At a number of junctures in many passages, there is evidence of a “core sugya” that was the product of middle-generation amoraic Babylonia responding to earlier Palestinian materials, versions of which can be found in Y. Rosh Hashanah. As I analyze each unit of several example passages, I will propose that early core Babylonian sugyot often react to and build upon parallel64 sugyot found in the Yerushalmi, but do not mirror them in structure. I will argue that later redactor(s) altered these core Babylonian sugyot, simultaneously adjusting its structure to more closely mirror its Palestinian ancestor, while also expanding it and adding uniquely Babylonian elements of greater sophistication and complexity: It is these altered sugyot that appear in our Bavli. I make no proposal as to the

motivation for the later redactors to have brought the Babylonian sugyot into greater structural affinity with the Palestinian. I merely note a phenomenon that I see occurring in b. Rosh Hashanah. My methodology for uncovering the core passages will be explained below.

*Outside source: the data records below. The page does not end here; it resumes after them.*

(** X3.  Choosing the colour raises the TypeError exactly when the buffer has
    an [undefined] entry with no failed record before it. *)
Theorem color_raises (unchecked : list (option DownloadItem.t))
  (active : list DownloadItem.t) :
  color unchecked active = None <->
  exists before after,
    unchecked = map Some before ++ None :: after
    /\ existsb erroredOut before = false.
Proof.
  rewrite <- some_raises. unfold color.
  destruct (some erroredOut unchecked) as [[|]|] eqn:E.
  - split; discriminate.
  - split; [|discriminate].
    destruct (existsb DownloadItem.paused active); [discriminate|].
    rewrite <- (some_false_records _ _ E), some_records.
    now destruct (existsb successful (records unchecked)).
  - split; trivial.
Qed.

(** *** The fraction *)

(** X4.  A redraw whose query finds a download active carries the chosen
    colour and the quotient of the two sums over the members that are
    counted. *)
Theorem active_redraw (w : World) (d : DownloadItem.t)
  (active : list DownloadItem.t) (c : Color) :
  color (unchecked w) (d :: active) = Some c ->
  let cs := counted (unchecked w) (d :: active) in
  answered [d :: active] (drawIcon w) =
  ([], emit (IconDraw (Some c)
               (Some (js_div (sum (map (fun x => fst (computePercentage x)) cs))
                             (sum (map (fun x => snd (computePercentage x)) cs)))))
         w).
Proof.
  intros Hc. cbv zeta.
  unfold answered, drawIcon; cbn [fst snd settle resume app].
  unfold drawIcon_resume. rewrite Hc. cbn [List.length Nat.ltb Nat.leb].
  unfold total, counted. rewrite fold_reducer, records_app. reflexivity.
Qed.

64 I use the term parallel here, and throughout the chapter and the whole of the work, mostly out of convention. Scholars of Rabbinics writing in Hebrew generally use the term “maqbilot”- most often translated as “parallel” to refer these sorts of affinities between Rabbinic texts. Scholars writing in English have adopted the term “parallel” and “synoptic” to refer to the relationship. The latter term is likely

borrowed from New Testament studies. Neither term is entirely satisfactory as a description of the affinities between the Bavli and the Yerushalmi. Rather than parallel or synoptic (both imply an overall neatly tallying account), their relationship might be described as asymptotic: in general, as one attempts to account for influence between traditions -- those of the Bavli on the one hand, and those of the Yerushalmi on the other-- it becomes clear that the difference between them is often smaller in one respect (for example, we may find the same or similar midrash halakhah on the same verses- as we will in our passage), while simultaneously greater in another (the attributions may totally differ, an accompanying narrative in one Talmud may be absent in the other, and so on). However, the difference is rarely so small that one is able to specify that the Bavli traditions could plausibly be taken as deriving exclusively from the Yerushalmi tradition. Nor is it often great enough that one able to specify that the Bavli traditions clearly could not have been derived si from the Yerushalmi tradition. This conundrum should properly lie at the heart of the concerns of Bavli-Yerushalmi studies.